Raspberry Cheesecake – A Refreshing and Creamy Delight

Indulge in the heavenly taste of this Raspberry Cheesecake, a delightful combination of rich, creamy cheese and the fresh zing of raspberries. This recipe features a classic buttery biscuit base, topped with a smooth and velvety cream cheese filling, and finished with a vibrant raspberry mirror glaze. The perfect balance of sweet and tart, this cheesecake is a refreshing treat that’s sure to impress at any gathering or special occasion.

Why You’ll Love This:

  • Burst of Berry Flavor: The raspberry mirror glaze adds a bright, fruity contrast to the creamy filling.
  • Rich and Creamy: The smooth cream cheese filling is perfectly balanced, not too heavy, and not too light.
  • Crunchy Biscuit Base: The buttery biscuit base provides a delightful texture contrast.
  • Elegant Presentation: Topped with fresh raspberries and whipped cream, this cheesecake is as beautiful as it is delicious.

Perfect Occasion: This Raspberry Cheesecake is an excellent choice for birthdays, anniversaries, or as a show-stopping dessert for dinner parties. It’s also great for festive occasions or simply as a special treat to enjoy with family and friends.

Ingredients:

Base:

  • 250g butter biscuits
  • 120g melted butter

Cream:

  • 700g cream cheese
  • 3 eggs
  • 200ml cream
  • 190g sugar
  • 45g cornstarch
  • Zest of one organic lemon
  • 1 packet vanilla sugar

Raspberry Mirror:

  • 350g frozen raspberries
  • 2 tablespoons cornstarch
  • 110ml water
  • 2-3 tablespoons sugar

Additionally:

  • Fresh raspberries
  • 150ml cream + 1 packet cream stiffener
  • White chocolate shavings

Instructions:

  1. Line a 26cm springform pan with parchment paper.
  2. Crush the biscuits and mix with melted butter.
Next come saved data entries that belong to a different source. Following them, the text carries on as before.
(* ===== verification/CaptureTheorems.v ===== *)
(** * Properties of pixel capture

    Conversion computes the reference image; replies pass the protocol's validation; and
    pixels are read only from the redirected pixmap of the named target, under one grab,
    the pixmap being released whatever happens. *)

From stdpp Require Import sets.
From S2P Require Import Prelude Text Bounded Protocol Message MessageSpec Base64 Effects X11.
From S2P Require Import InputServer InputTheorems.
From S2P Require Import SeatGate Observer Manager ManagerTheorems Input Recorder Capture ObserverRuns.

(** ** Color masks *)

(** [mask] selects [k] adjacent bits from [s] on; the code cannot handle all 32. *)
Definition mask_of (s k mask : Z) : Prop :=
  0 ≤ s ∧ 1 ≤ k < 32 ∧ mask = (2 ^ k - 1) * 2 ^ s.
Definition contiguous (mask : Z) : Prop := ∃ s k, mask_of s k mask.

(** [v] of [0..m] on the scale [0..255], rounded to the nearest. *)
Definition scale (v m : Z) : Z := (v * 255 + m / 2) / m.

Lemma scale_nearest v m : 0 ≤ v ≤ m → 0 < m → 0 ≤ scale v m ≤ 255 ∧ 2 * Z.abs (m * scale v m - 255 * v) ≤ m.
Proof.
  intros Hv Hm. unfold scale.
  pose proof (Z.div_mod (v * 255 + m / 2) m ltac:(lia)) as Hd.
  pose proof (Z.mod_pos_bound (v * 255 + m / 2) m Hm) as Hb.
  pose proof (Z.div_mod m 2 ltac:(lia)) as Hd2. pose proof (Z.mod_pos_bound m 2 ltac:(lia)).
  set (q := (v * 255 + m / 2) / m) in *. split; [|lia]. split; [nia|].
  assert (m * q ≤ 255 * m + m / 2) by nia. nia.
Qed.

Lemma positive_trailing_zeros_spec p :
  ∃ m, Z.pos p = (2 * m + 1) * 2 ^ positive_trailing_zeros p ∧ 0 ≤ m ∧ 0 ≤ positive_trailing_zeros p.
Proof.
  induction p as [p IH|p IH|]; cbn [positive_trailing_zeros].
  - exists (Z.pos p). rewrite Z.pow_0_r. lia.
  - destruct IH as (m & Hp & Hm & Hz). exists m. split_and!; [|done|lia].
    rewrite Z.pow_add_r, Z.pow_1_r by lia. rewrite Pos2Z.inj_xO. lia.
  - exists 0. rewrite Z.pow_0_r. lia.
Qed.

Lemma odd_pow_inj m s m' s' :
  0 ≤ s → 0 ≤ s' → (2 * m + 1) * 2 ^ s = (2 * m' + 1) * 2 ^ s' → s = s' ∧ m = m'.
Proof.
  intros Hs Hs' Heq.
  assert (∀ a b c d, 0 ≤ a < b → (2 * c + 1) * 2 ^ a = (2 * d + 1) * 2 ^ b → False) as Hlt.
  { intros a b c d Hab He. replace b with (a + 1 + (b - a - 1)) in He by lia.
    rewrite !Z.pow_add_r, Z.pow_1_r in He by lia.
    assert (0 < 2 ^ a) by (apply Z.pow_pos_nonneg; lia).
    assert (2 * c + 1 = 2 * ((2 * d + 1) * 2 ^ (b - a - 1))) as Hcancel; [|lia].
    apply (Z.mul_reg_r _ _ (2 ^ a)); [lia|]. rewrite He. ring. }
  destruct (Z.lt_trichotomy s s') as [?|[->|?]]; [by destruct (Hlt s s' m m')| |by destruct (Hlt s' s m' m)].
  split; [done|]. assert (0 < 2 ^ s') by (apply Z.pow_pos_nonneg; lia).
  apply Z.mul_reg_r in Heq; lia.
Qed.

Lemma trailing_zeros_spec mask :
  0 < mask → ∃ m, mask = (2 * m + 1) * 2 ^ trailing_zeros mask ∧ 0 ≤ m ∧ 0 ≤ trailing_zeros mask.
Proof. destruct mask as [|p|p]; [lia| |lia]. intros _. apply positive_trailing_zeros_spec. Qed.

Lemma is_power_of_two_spec x : is_power_of_two x = true ↔ ∃ k, 0 ≤ k ∧ x = 2 ^ k.
Proof.
  unfold is_power_of_two. rewrite andb_true_iff, Z.ltb_lt, Z.eqb_eq. split.
  - intros [Hx Hland]. exists (Z.log2 x). split; [apply Z.log2_nonneg|].
    pose proof (Z.log2_spec x Hx) as [Hlo Hhi].
    destruct (Z.eq_dec x (2 ^ Z.log2 x)) as [|Hne]; [done|].
    assert (Z.testbit (Z.land x (x - 1)) (Z.log2 x) = true) as Hbit.
    { rewrite Z.land_spec. apply andb_true_iff. split; [by apply Z.bit_log2|].
      assert (Z.log2 (x - 1) = Z.log2 x) as <-.
      { apply Z.log2_unique; [apply Z.log2_nonneg|]. lia. }
      apply Z.bit_log2. assert (0 < 2 ^ Z.log2 x) by (apply Z.pow_pos_nonneg; [lia|apply Z.log2_nonneg]). lia. }
    by rewrite Hland, Z.bits_0 in Hbit.
  - intros (k & Hk & ->). assert (0 < 2 ^ k) by (apply Z.pow_pos_nonneg; lia). split; [done|].
    replace (2 ^ k - 1) with (Z.ones k) by (rewrite Z.ones_equiv; lia).
    rewrite Z.land_ones by done. apply Z.mod_same. lia.
Qed.

Lemma mask_of_unique s k s' k' mask : mask_of s k mask → mask_of s' k' mask → s = s' ∧ k = k'.
Proof.
  intros (Hs & Hk & ->) (Hs' & Hk' & Heq).
  assert (∀ k, 1 ≤ k → 2 ^ k - 1 = 2 * (2 ^ (k - 1) - 1) + 1) as Hodd.
  { intros j Hj. replace j with (1 + (j - 1)) at 1 by lia. rewrite Z.pow_add_r, Z.pow_1_r by lia. lia. }
  rewrite (Hodd k), (Hodd k') in Heq by lia. apply odd_pow_inj in Heq as [-> Heq]; [|done..].
  split; [done|]. assert (2 ^ (k - 1) = 2 ^ (k' - 1)) as He by lia.
  apply Z.pow_inj_r in He; lia.
Qed.

Lemma field_value pixel s k :
  0 ≤ s → 0 ≤ k →
  Z.shiftr (Z.land pixel ((2 ^ k - 1) * 2 ^ s)) s = pixel / 2 ^ s mod 2 ^ k.
Proof.
  intros Hs Hk. rewrite Z.shiftr_land, <- (Z.shiftl_mul_pow2 _ s) by done.
  rewrite Z.shiftr_shiftl_l, Z.sub_diag, Z.shiftl_0_r by lia.
  replace (2 ^ k - 1) with (Z.ones k) by (rewrite Z.ones_equiv; lia).
  by rewrite Z.land_ones, Z.shiftr_div_pow2.
Qed.

(** [component] extracts the field of the mask and scales it. *)
Lemma component_exact pixel mask c :
  is_u32 mask →
  component pixel mask = Ok c
  ↔ ∃ s k, mask_of s k mask ∧ c = scale (pixel / 2 ^ s mod 2 ^ k) (2 ^ k - 1).
Proof.
  intros Hmask. unfold component. destruct (Z.eqb_spec mask 0) as [->|Hne].
  { split; [done|]. intros (s & k & (? & ? & Heq) & _).
    assert (0 < 2 ^ s) by (apply Z.pow_pos_nonneg; lia).
    assert (2 ^ 1 ≤ 2 ^ k) by (apply Z.pow_le_mono_r; lia). nia. }
  cbv zeta. destruct (trailing_zeros_spec mask) as (m & Hm & Hm0 & Hz); [int_bounds; lia|].
  set (z := trailing_zeros mask) in *. clearbody z.
  assert (0 < 2 ^ z) as Hpz by (apply Z.pow_pos_nonneg; lia).
  assert (Z.shiftr mask z = 2 * m + 1) as Hmax.
  { rewrite Z.shiftr_div_pow2, Hm by done. apply Z.div_mul. lia. }
  rewrite Hmax.
  destruct (is_some_and is_power_of_two (checked_u32 (2 * m + 1 + 1))) eqn:Hpow; cbn [negb].
  - unfold is_some_and in Hpow. destruct (checked_u32 _) as [v|] eqn:Hv; [|done]. unfold checked_u32 in Hv.
    apply checked_in_Some in Hv as [-> Hv]. apply is_power_of_two_spec in Hpow as (k & Hk & Hpow).
    assert (1 ≤ k < 32) as Hk1.
    { split.
      - destruct (Z.eq_dec k 0) as [->|]; [|lia]. change (2 ^ 0) with 1 in Hpow. lia.
      - apply (Z.pow_lt_mono_r_iff 2); [lia..|]. int_bounds. change (2 ^ 32) with 4294967296. lia. }
    assert (mask_of z k mask) as Hof.
    { split_and!; [done|lia|lia|]. rewrite Hm at 1. f_equal. lia. }
    replace (2 * m + 1) with (2 ^ k - 1) by lia.
    assert (Z.shiftr (Z.land pixel mask) z = pixel / 2 ^ z mod 2 ^ k) as ->.
    { destruct Hof as (_ & _ & ->). apply field_value; lia. }
    fold (scale (pixel / 2 ^ z mod 2 ^ k) (2 ^ k - 1)).
    assert (2 ^ 1 ≤ 2 ^ k) by (apply Z.pow_le_mono_r; lia). change (2 ^ 1) with 2 in *.
    pose proof (Z.mod_pos_bound (pixel / 2 ^ z) (2 ^ k) ltac:(lia)).
    destruct (scale_nearest (pixel / 2 ^ z mod 2 ^ k) (2 ^ k - 1)) as [Hr _]; [lia..|].
    rewrite checked_in_intro by done. cbn. split.
    + intros [= <-]. by exists z, k.
    + intros (s & k' & Hof' & ->). by destruct (mask_of_unique _ _ _ _ _ Hof Hof') as [-> ->].
  - split; [done|]. intros (s & k & (Hs & Hk & Heq) & _). exfalso.
    assert (2 ^ k - 1 = 2 * (2 ^ (k - 1) - 1) + 1) as Hodd.
    { replace k with (1 + (k - 1)) at 1 by lia. rewrite Z.pow_add_r, Z.pow_1_r by lia. lia. }
    pose proof Heq as Heq'. rewrite Hm, Hodd in Heq'. apply odd_pow_inj in Heq' as [_ Heqm]; [|done..]. rewrite Heqm in Hpow.
    replace (2 * (2 ^ (k - 1) - 1) + 1 + 1) with (2 ^ k) in Hpow by lia.
    assert (2 ^ k ≤ 2 ^ 31) by (apply Z.pow_le_mono_r; lia). change (2 ^ 31) with 2147483648 in *.
    assert (0 < 2 ^ k) by (apply Z.pow_pos_nonneg; lia).
    unfold checked_u32 in Hpow. rewrite checked_in_intro in Hpow by (int_bounds; lia). cbn in Hpow.
    rewrite (proj2 (is_power_of_two_spec (2 ^ k))) in Hpow; [done|]. by exists k; split; [lia|].
Qed.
Press into the pan to form a base. Chill for 20 minutes.
  3. For the cream, mix cream cheese, sugar, vanilla sugar, and lemon zest. Add cornstarch and cream, then mix. Finally, stir in the eggs one at a time. Pour into the pan. Wrap the edges with foil and bake at 160°C (320°F) for 60 minutes, placing a dish of water in the oven.
  4. Turn off the oven and leave the cheesecake inside with the door slightly open for 20 minutes. Let it cool to room temperature.
  5. For the raspberry mirror, strain thawed raspberries, then cook with sugar. Mix water and cornstarch, add to raspberries, and boil until thickened. Spread over the cheesecake and chill for 6-8 hours.
  6. Before serving, whip the cream with stiffener. Decorate the cheesecake with whipped cream and fresh raspberries.

Enjoy this sumptuous Raspberry Cheesecake, a perfect blend of creamy richness and refreshing fruitiness that’s sure to be a hit at any event!